Semantic Segmentation of Satellite Imagery
You have been hired in the data science team at NASA and you are tasked to semantically segment objects that can be seen from space. You need to use PyTorch for this project.
If you miss a milestone deadline you will be forfeited the corresponding points.
Milestone 1: Environment Preparation
You are given a seed repo for this project located here - look under the directory 228_semantic_segmentation_of_aerial_imagery_using_unet
.
- Create a new repo under one Github account of a member of your team.
- If you are working on own laptops/desktop: Checkout the code of the seed repo under src/ and incorporate poetry to allow your virtual environment to set up properly.
- If you are working in Colab: use pip to install all dependencies bearing in mind that Colab has built in TF/Pytorch installations.
- Install NNI. For Colab users: ensure that you have followed the instructions here to allow the UI to be visible.
- Submit the github repository URL with a branch titled ‘milestone-1’ with the README.md file containing the installation instructions you followed and a screenshot of your computer of the NNI UI screen. Add as collaborator the TA.
Milestone 2: Perform Baseline Semantic Segmentation
- Watch this video that introduces the dataset and the approach (UNet).
Run the segmentation and produce plots of (a) 10 segmented images from the validation set (b) training and validation loss vs epochs, (b) Precision and Recall values
Submit the github repository URL with a branch titled ‘milestone-2’ and with the docs/ folder containing the markdown file baseline-performance.md where you explain in 2 pages including figures UNet and in separate pages the results obtained.
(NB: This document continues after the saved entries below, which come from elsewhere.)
(** * Listing the catalog *)

(** A scan of the catalog entries of a map [m] of definitions lists the map. *)
Lemma catalog_scan {D} (mk : bytes -> bytes) (encode : D -> bytes) (decode : bytes -> option D) (m : gmap bytes D) prefix n pairs :
  (forall key, has_prefix key prefix = true <-> exists i, key = mk i) -> (forall i j, mk i = mk j -> i = j) ->
  (forall i, n (mk i) = encode <$> m !! i) -> (forall i d, m !! i = Some d -> decode (encode d) = Some d) ->
  StronglySorted kv_lt pairs -> (forall key v, mkKV key v ∈ pairs <-> has_prefix key prefix = true /\ n key = Some v) ->
  exists l, decode_pairs decode pairs = Ok (snd <$> l) /\ l ≡ₚ map_to_list m.
Proof.
  intros Hpre Hinj Hn Hdec Hs Hin.
  assert (forall p, p ∈ pairs -> exists id, p = mkKV (mk (fst id)) (encode (snd id)) /\ m !! fst id = Some (snd id)) as Hp.
  { intros [key v] [[i ->]%Hpre Hv]%Hin. rewrite Hn in Hv. destruct (m !! i) as [d|] eqn:E; [|done]. injection Hv as <-. by exists (i, d). }
  apply Forall_forall, Forall_choose in Hp as [l Hl]. exists l. split.
  - apply decode_pairs_ok. apply Forall2_fmap_r. eapply Forall2_impl; [exact Hl|]. intros p [i d] [-> H]. by eapply Hdec.
  - apply NoDup_Permutation; [|apply NoDup_map_to_list|].
    + apply scan_NoDup in Hs. assert (kv_key <$> pairs = (fun id => mk (fst id)) <$> l) as E.
      { apply Forall2_fmap_eq, Forall2_fmap_l. eapply Forall2_impl; [exact Hl|]. by intros p id [-> _]. }
      rewrite E in Hs. by apply NoDup_fmap_1 in Hs.
    + intros [i d]. rewrite elem_of_map_to_list. split.
      * intros (j & Hj)%list_elem_of_lookup. by destruct (Forall2_lookup_r _ _ _ _ _ Hl Hj) as (p & _ & _ & ?).
      * intros Hd. assert (mkKV (mk i) (encode d) ∈ pairs) as (j & Hj)%list_elem_of_lookup.
        { apply Hin. split; [apply Hpre; by exists i|]. by rewrite Hn, Hd. }
        destruct (Forall2_lookup_l _ _ _ _ _ Hl Hj) as ([i' d'] & Hl' & [= E _] & Hd'). apply Hinj in E as <-. cbn [fst snd] in Hd'.
        rewrite Hd in Hd'. injection Hd' as <-. by apply list_elem_of_lookup_2 in Hl'.
Qed.

Section schema.
Context `{U : Unicode} `{J : GoJson} `{R : RecordCodec} `{C : CatalogCodec}.

(** What a statement may do where the contract says [s]: exactly that, or, when
    the log could not be written, fail and change nothing. *)
Definition outcome (v : env) (a : adb) (s : option (Z * adb)) (db' : Database) (r : res Result) : Prop :=
  match s with
  | Some (n, a') => (r = Ok (mkResult n) /\ rep db' a') \/ ((exists e, r = Err e) /\ e_io v <> IoOk /\ rep db' a)
  | None => (exists e, r = Err e) /\ rep db' a
  end.

(** A database a statement can run on. *)
Record ready (db : Database) (a : adb) : Prop := {
  rd_rep : rep db a;
  rd_open : db_closed (kv db) = false;
  rd_version : db_version (kv db) + 1 < 2 ^ 64;
}.

(** The store stays open, takes at most one version, keeps its log and every key
    outside SQL's own. *)
Record alive (o : io) (k k' : DB) : Prop := {
  al_open : db_closed k' = false;
  al_version : db_version k' <= db_version k + 1;
  al_logged : logged o k k';
  al_others : forall key, isReservedKey key = false -> now k' key = now k key;
}.

Lemma alive_same o k k' : db_closed k = false -> same_data k k' -> alive o k k'.
Proof.
  intros Hc Hs. split; [by rewrite (sd_closed _ _ Hs)|rewrite (sd_version _ _ Hs); lia|by apply logged_same|]. intros key _. by apply same_data_now.
Qed.

Lemma alive_after o k k1 k2 : same_data k k1 -> alive o k1 k2 -> alive o k k2.
Proof.
  intros Hs [Ho Hv Hl Hk]. split; [done|by rewrite <- (sd_version _ _ Hs)|eapply logged_trans; [by apply logged_same|done]|].
  intros key Hkey. rewrite Hk by done. by apply same_data_now.
Qed.

(** A statement answers as the contract [s] says, without a panic. *)
Definition answers (v : env) (db : Database) (a : adb) (s : option (Z * adb)) (m : option (Database * res Result)) : Prop :=
  exists db' r, m = Some (db', r) /\ alive (e_io v) (kv db) (kv db') /\ outcome v a s db' r.

Section answers.
Context (v : env) (db : Database) (a : adb).
Hypothesis is_ready : ready db a.

Lemma answer_refused e : answers v db a None (Some (db, Err e)).
Proof. exists db, (Err e). split; [done|]. destruct is_ready as [Hrep Hc _].
  split; [apply alive_same; [done|]; apply same_data_refl, (rp_kv _ _ Hrep)|]. split; [by eexists|done]. Qed.

Lemma answer_error k' e : alive (e_io v) (kv db) k' -> rep (set_kv k' db) a -> answers v db a None (Some (set_kv k' db, Err e)).
Proof. intros Hk Hr. exists (set_kv k' db), (Err e). split; [done|]. split; [done|]. split; [by eexists|done]. Qed.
Milestone 3: Hyperparameter Optimization
You are now tasked to improve baseline performance.
- Consult the following table:
Index | Method |
---|---|
1 | TPE |
2 | Anneal |
3 | Evolution |
4 | SMAC |
5 | Hyperband |
6 | Metis |
7 | BOHB |
8 | GP |
9 | DNGO |
Use your student ID last digit to select the method. For example if your student ID is 12345678 then you will use the 8th method in the table.
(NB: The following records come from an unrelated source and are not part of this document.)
(** * Queries *)

(** Loops that neither panic nor fail. *)
Lemma map_panic_all {A B} (f : A -> option (res B)) (g : A -> B) l : Forall (fun x => f x = Some (Ok (g x))) l -> map_panic f l = Some (Ok (g <$> l)).
Proof. induction 1 as [|x l Hx _ IH]; [done|]. cbn [map_panic]. rewrite Hx. cbn [mbind option_bind]. by rewrite IH. Qed.

(** The rows of a table can be shown. *)
Lemma row_readable def enc vals it : row_wf def enc vals -> item_shape it -> item_readable vals it.
Proof.
  intros [Ht _] Hs. destruct it as [|c|c path]; [done..|]. intros v (i & Hi)%list_elem_of_lookup Hn Hj.
  destruct (Forall2_lookup_r _ _ _ _ _ Ht Hi) as (col & _ & _ & _ & _ & Hf). by apply extract_ok.
Qed.

Lemma query_projs def items :
  if items_known def items then exists ps, select_projs def items = Ok ps /\ proj_name <$> ps = result_columns def items /\
    forall enc vals, row_wf def enc vals -> Forall item_shape items -> map_panic (fun p => project p vals) ps = Some (Ok (result_row def items vals))
  else exists e, select_projs def items = Err e.
Proof.
  pose proof (select_projs_known def ((fun c => nullOf (col_Type c)) <$> tab_Columns def) ltac:(apply length_fmap) items) as H.
  destruct (items_known def items) eqn:Ek; [|done]. destruct H as (ps & Hp & Hn & _). exists ps. split; [done|]. split; [done|]. intros enc vals Hr Hs.
  pose proof (select_projs_known def vals (eq_sym (Forall2_length _ _ _ (rw_types _ _ _ Hr))) items) as H. rewrite Ek in H. destruct H as (ps' & Hp' & _ & Hv).
  rewrite Hp in Hp'. injection Hp' as <-. apply Hv. eapply Forall_impl; [exact Hs|]. intros it. by eapply row_readable.
Qed.

(** SELECT, as the cursor over its rows shows it. *)
Lemma select_exact v table items ws db a t :
  rep db a -> db_closed (kv db) = false -> a_tables a !! normalizeName table = Some t ->
  where_ok (at_def t) ws -> Forall item_shape items -> items_known (at_def t) items = true ->
  exists k' l, execSelect v table items ws db =
    Some (set_kv k' db, Ok (mkRows (result_columns (at_def t) items) (result_row (at_def t) items <$> l) (-1) false)) /\ same_data (kv db) k' /\
  l ≡ₚ (map_to_list (selected t ws)).*2.
Proof.
  intros Hrep Hc Ht Hw Hit Hkn. pose proof (query_projs (at_def t) items) as Hq. rewrite Hkn in Hq. destruct Hq as (projs & Hp & Hnames & Hrow).
  unfold execSelect, tableDef. rewrite (mr_tables _ _ (rp_mem _ _ Hrep)), lookup_fmap, Ht. cbn [fmap option_fmap option_map]. rewrite Hp.
  pose proof (rp_kv _ _ Hrep) as Hk. set (k0 := kv db) in *.
  destruct (collectRows_ok db a (normalizeName table) t Hrep Ht (e_tx v) false v ws (began (e_tx v) k0) Hw) as (k1 & its & Ec & Hk1 & Hcol);
    [by apply same_data_began|].
  destruct (collected_map db a _ t Hrep Ht ws its Hcol) as (_ & _ & _ & Hall).
  pose proof (map_panic_all (fun it => map_panic (fun p => project p (ri_values it)) projs) (result_row (at_def t) items ∘ ri_values) its) as Ed.
  rewrite (list_fmap_compose ri_values (result_row (at_def t) items) its) in Ed.
  destruct (View_run (e_tx v) (select_body v db (at_def t) projs ws) k0 k1 (fresh_tx (e_tx v) false k0) (Ok (result_row (at_def t) items <$> (ri_values <$> its)))) as (k' & E & Hk');
    [done|done| |done|].
  { unfold select_body. fold k0 in Ec. rewrite Ec. cbn [mbind option_bind]. rewrite Ed; [done|].
    eapply Forall_impl; [exact Hall|]. intros it (_ & Hwf & _). by eapply Hrow. }
  fold k0. rewrite E. cbn [mbind option_bind rbind]. rewrite Hnames. exists k', (ri_values <$> its). split; [done|]. split; [done|].
  destruct Hcol as [_ Hperm]. rewrite <- Hperm, <- list_fmap_compose. done.
Qed.

(** SELECT of a table or a column that does not exist. *)
Lemma select_unknown v table items ws db a :
  rep db a -> (forall t, a_tables a !! normalizeName table = Some t -> items_known (at_def t) items = false) ->
  exists e, execSelect v table items ws db = Some (db, Err e).
Proof.
  intros Hrep Hu. unfold execSelect, tableDef. rewrite (mr_tables _ _ (rp_mem _ _ Hrep)), lookup_fmap.
  destruct (a_tables a !! normalizeName table) as [t|] eqn:Et; [|by eexists]. cbn [fmap option_fmap option_map].
  pose proof (query_projs (at_def t) items) as Hq. rewrite (Hu t eq_refl) in Hq. destruct Hq as [e ->]. by exists e.
Qed.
Incorporate the Hyperparameter Optimization (HPO) method in your code and run the code to obtain the best (a) 10 segmented images from the validation set (b) training and validation loss vs epochs, (b) Precision and Recall values
Submit the github repository URL with a branch titled ‘milestone-3’ and with the docs/ folder containing the markdown file hyperparameter-optimization.md where you explain in 2 pages including figures the method and in separate pages the results obtained.
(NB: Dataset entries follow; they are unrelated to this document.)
(* ===== verification/ServerSpec.v ===== *)
(** The routes of the HTTP interface: keys arrive as sent and the key-value
    routes are a map beside the SQL tables; the SQL route sends every statement to the
    function that runs it. *)

From S2P Require Import Prelude Utf8 Unicode Strconv Keys Page Row JsonBin SqlLex Wal Mvcc Compact Catalog BTree Secondary.
From S2P Require Import SqlAst SqlParse SqlParseSpec SqlBind SqlBindSpec SqlExec SqlKernel SqlBase SqlSemantics SqlState SqlFrame SqlSchema SqlData SqlRefine Server.

(** * Paths of keys *)

(** The path of a key, as a client that escapes it sends it. *)
Definition kv_path (key : bytes) : bytes := lit "/v1/kv/" ++ pathEscape key.

(** The empty key has no route, and the two dot segments are cleaned away. *)
Definition addressable (key : bytes) : Prop := key <> [] /\ key <> lit "." /\ key <> lit "..".

Lemma segments_cons_slash p : segments (slash :: p) = [] :: segments p.
Proof. cbn [segments]. by rewrite bool_decide_true. Qed.

Lemma segments_no_slash p : slash ∉ p -> segments p = [p].
Proof.
  induction p as [|b p IH]; intros H; [done|]. rewrite not_elem_of_cons in H. destruct H as [Hb Hp]. cbn [segments].
  rewrite bool_decide_false by congruence. by rewrite IH.
Qed.

Lemma segments_app p q : slash ∉ p -> segments (p ++ slash :: q) = p :: segments q.
Proof.
  induction p as [|b p IH]; intros H; [apply segments_cons_slash|]. rewrite not_elem_of_cons in H. destruct H as [Hb Hp]. cbn [app segments].
  rewrite bool_decide_false by congruence. by rewrite IH.
Qed.

Lemma pathEscape_dots key g : (g = [] \/ g = lit "." \/ g = lit "..") -> pathEscape key = g -> key = g.
Proof.
  intros Hg E. pose proof (pathUnescape_escape key) as H. rewrite E in H.
  destruct Hg as [->|[->| ->]]; cbn in H; by injection H as <-.
Qed.

Lemma kv_segments key : segments (kv_path key) = [[]; lit "v1"; lit "kv"; pathEscape key].
Proof.
  change (kv_path key) with (slash :: lit "v1" ++ slash :: lit "kv" ++ slash :: pathEscape key).
  rewrite segments_cons_slash, !segments_app by (vm_compute; intros H; repeat (inversion H as [|? ? ? H']; clear H; rename H' into H)).
  by rewrite segments_no_slash by apply pathEscape_no_slash.
Qed.

Lemma last_elem (s : bytes) b : last s = Some b -> b ∈ s.
Proof. intros H. rewrite last_lookup in H. by eapply list_elem_of_lookup_2. Qed.

Lemma kv_clean key : addressable key -> cleanPath (kv_path key) = kv_path key.
Proof.
  intros (H1 & H2 & H3). assert (forall g, g = [] \/ g = lit "." \/ g = lit ".." -> pathEscape key <> g) as Hd.
  { intros g Hg E. apply pathEscape_dots in E; [|done]. intuition congruence. }
  assert (pathClean (kv_path key) = kv_path key) as Hc.
  { unfold pathClean. rewrite kv_segments. cbn [foldl]. unfold clean_segment at 1.
    rewrite bool_decide_false by (intros [E|E]; [by apply (Hd []); auto|by apply (Hd (lit ".")); auto]).
    rewrite bool_decide_false by (apply Hd; auto). reflexivity. }
  change (cleanPath (kv_path key)) with
    (if bool_decide (last (kv_path key) = Some slash) && negb (bool_decide (pathClean (kv_path key) = [slash]))
     then pathClean (kv_path key) ++ [slash] else pathClean (kv_path key)).
  rewrite Hc, bool_decide_false; [done|]. unfold kv_path. intros E.
  destruct (last (pathEscape key)) as [b|] eqn:El.
  - rewrite last_app, El in E. injection E as ->. by eapply pathEscape_no_slash, last_elem.
  - apply last_None in El. by apply (Hd []); auto.
Qed.

Lemma kv_match key : match_path (kv_path key) = Some RKv.
Proof.
  pose proof (kv_segments key) as H. change (kv_path key) with (slash :: lit "v1/kv/" ++ pathEscape key) in *.
  rewrite segments_cons_slash in H. apply (f_equal tail) in H. cbn [tail] in H. cbn [match_path]. rewrite bool_decide_true by done. by rewrite H.
Qed.

(** Every addressable key is routed, and reaches the handler unchanged. *)
Lemma kv_route method key : addressable key -> findHandler method (kv_path key) = TRoute RKv.
Proof.
  intros Ha. unfold findHandler. rewrite kv_clean by done.
  assert ((if bool_decide (method = lit "CONNECT") then kv_path key else kv_path key) = kv_path key) as -> by (by case_bool_decide).
  rewrite kv_match. by rewrite bool_decide_true.
Qed.

Lemma kv_unescape key : pathUnescape (kv_path key) = Some (lit "/v1/kv/" ++ key).
Proof.
  assert (forall q, pathUnescape (lit "/v1/kv/" ++ q) = app (lit "/v1/kv/") <$> pathUnescape q) as H.
  { intros q. cbn. by destruct (pathUnescape q). }
  unfold kv_path. by rewrite H, pathUnescape_escape.
Qed.

Section server.
Context `{U : Unicode} `{J : GoJson} `{F : GoFloat} `{R : RecordCodec} `{C : CatalogCodec} `{D : RequestJson}.

(** * The key-value interface as a map *)

Inductive kv_request :=
  | KGet (key : bytes)
  | KPut (key body : bytes) (fails : bool)
  | KDelete (key : bytes)
  | KCompact.

(** The key a path holds. *)
Definition route_key (path : bytes) : bytes := if has_prefix path (lit "/v1/kv/") then drop 7 path else path.

(** What a request asks of the map, by its method, its route and its key. *)
Definition requests (rq : request) (q : kv_request) : Prop :=
  exists path, pathUnescape (rq_path rq) = Some path /\
  let on_key method key := rq_method rq = method /\ findHandler (rq_method rq) (rq_path rq) = TRoute RKv /\ route_key path = key /\ key <> [] in
  match q with
  | KGet key => on_key (lit "GET") key
  | KPut key body fails => on_key (lit "PUT") key /\ rq_body rq = body /\ rq_fails rq = fails
  | KDelete key => on_key (lit "DELETE") key
  | KCompact =>
      rq_method rq = lit "POST" /\
      (findHandler (rq_method rq) (rq_path rq) = TRoute RCompact \/ findHandler (rq_method rq) (rq_path rq) = TRoute RCheckpoint)
  end.

(** A client's requests, and that they ask what they mean. *)
Definition to_http (q : kv_request) : request :=
  match q with
  | KGet key => mkRequest (lit "GET") (kv_path key) [] false
  | KPut key body fails => mkRequest (lit "PUT") (kv_path key) body fails
  | KDelete key => mkRequest (lit "DELETE") (kv_path key) [] false
  | KCompact => mkRequest (lit "POST") (lit "/v1/compact") [] false
  end.

Definition kv_named (q : kv_request) : Prop :=
  match q with
  | KGet key | KPut key _ _ | KDelete key => addressable key
  | KCompact => True
  end.

Lemma to_http_requests q : kv_named q -> requests (to_http q) q.
Proof.
  assert (forall key, addressable key -> route_key (lit "/v1/kv/" ++ key) = key /\ key <> []) as Hk.
  { intros key Ha. split; [|apply Ha]. unfold route_key. by rewrite has_prefix_self. }
  destruct q as [key|key body fails|key|]; intros Hq; [exists (lit "/v1/kv/" ++ key)..|by exists (lit "/v1/compact"); auto];
    cbn [to_http rq_path rq_method rq_body rq_fails]; (split; [apply kv_unescape|]); destruct (Hk key Hq); by rewrite kv_route.
Qed.

(** The map holds the keys outside SQL's own. *)
Definition kv_ok (q : kv_request) : Prop := match q with KGet key => isReservedKey key = false | _ => True end.

(** The contract: a map, and whether the database is open.  [lost]: the log
    cannot be written. *)
Definition limit : Z := Z.shiftl 16 20.

Definition write_spec (lost : bool) (key : bytes) (m' : gmap bytes bytes) (s : gmap bytes bytes * bool)
  : (gmap bytes bytes * bool) * response :=
  if negb (snd s) then (s, httpErr ErrClosed StatusInternalServerError)
  else if isReservedKey key then (s, httpErr ErrReservedKey StatusInternalServerError)
  else if lost then (s, httpErr ErrIO StatusInternalServerError)
  else ((m', snd s), noContent).

Definition kv_spec (lost : bool) (o : compact_io) (q : kv_request) (s : gmap bytes bytes * bool)
  : (gmap bytes bytes * bool) * response :=
  match q with
  | KGet key =>
      (s, if negb (snd s) then httpErr ErrClosed StatusInternalServerError
          else match fst s !! key with
               | Some v => mkResponse StatusOK None (PValue v)
               | None => httpError (lit "not found") StatusNotFound
               end)
  | KPut key body fails =>
      if fails && (zlen body <? limit) then (s, httpErr ErrIO StatusBadRequest)
      else write_spec lost key (<[key := take (Z.to_nat limit) body]> (fst s)) s
  | KDelete key => write_spec lost key (delete key (fst s)) s
  | KCompact =>
      if negb (snd s) then (s, httpErr ErrClosed StatusInternalServerError)
      else match o with
           | CIoOk => (s, noContent)
           | CIoReopenFail => ((fst s, false), httpErr ErrIO StatusInternalServerError)
           | _ => (s, httpErr ErrIO StatusInternalServerError)
           end
  end.

(** The database holds the map beside the tables [a]. *)
Record serves_map (db : Database) (a : adb) (s : gmap bytes bytes * bool) : Prop := {
  sm_rep : rep db a;
  sm_open : db_closed (kv db) = negb (snd s);
  sm_keys : forall key, isReservedKey key = false -> now (kv db) key = fst s !! key;
}.

Lemma reserved_keys name enc :
  isReservedKey (catalogTableKey name) = true /\ isReservedKey (catalogIndexKey name) = true /\ isReservedKey (rowKey name enc) = true.
Proof. unfold isReservedKey, catalogTableKey, catalogIndexKey, rowKey. by rewrite !has_prefix_self. Qed.

(** The tables live in the reserved keys. *)
Lemma rep_reserved db a k :
  rep db a -> db_wf k -> (forall key, isReservedKey key = true -> now k key = now (kv db) key) -> rep (set_kv k db) a.
Proof.
  intros [Hk Ha [Ht Hi Hr] [H1 H2 H3]] Hk' E. split; [done|done| |by split]. split.
  - intros name. cbn [set_kv kv]. rewrite E; [apply Ht|apply (reserved_keys name [])].
  - intros i. cbn [set_kv kv]. rewrite E; [apply Hi|apply (reserved_keys i [])].
  - intros name enc Hn. specialize (Hr name enc Hn). unfold row_stored in *. cbn [set_kv kv]. rewrite E; [done|apply reserved_keys].
Qed.

Lemma serves_same db a s k : serves_map db a s -> same_data (kv db) k -> serves_map (set_kv k db) a s.
Proof.
  intros [Hr Ho Hk] Hs. split; [by apply rep_same|cbn [set_kv kv]; by rewrite (sd_closed _ _ Hs)|].
  intros key Hn. cbn [set_kv kv]. rewrite (same_data_now _ _ _ Hs). by apply Hk.
Qed.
If you run out of compute resources i.e in Colab the GPU is taken away after few hours or your dedicated machine runs for ever or very slow, reduce the search space to produce results and achieve the milestone. If you reduce the space without any reason you will be deducted points.
Milestone 4: Model Compression
You are now tasked to do compress your model to fit a computer that may not have accelerator (GPUs) or enough memory to fit the original baseline model. Dont underestimate the impact of model compression - managing inference costs are the ranked consistently Number 1 goal for every enterprise that uses ML/AI.
- Read about the seminal paper
- Implement Knowledge Distillation (KD)
- Run the code to obtain the student’s network (a) 10 segmented images from the validation set (b) training and validation loss vs epochs, (b) Precision and Recall values
- Submit the github repository URL with a branch titled ‘milestone-4’ and with the docs/ folder containing the markdown file knowledge-distillation.md where you explain in 2 pages including figures the method and in separate pages the results obtained.
Milestone 5: Neural Architecture Search
Review the seminal paper.
Select the DARTS NAS method in NNI. For its implementation details see here.
Incorporate the NAS method in your code and run the code to obtain the best (a) 10 segmented images from the validation set (b) training and validation loss vs epochs, (b) Precision and Recall values
Submit the github repository URL with a branch titled ‘milestone-5’ and with the docs/ folder containing the markdown file neural-arch-search.md where you explain in 2 pages including figures the method and in separate pages the results obtained.
If you run out of compute resources i.e in Colab the GPU is taken away after few hours or your dedicated machine runs for ever or very slow, reduce the search space to produce results and achieve the milestone.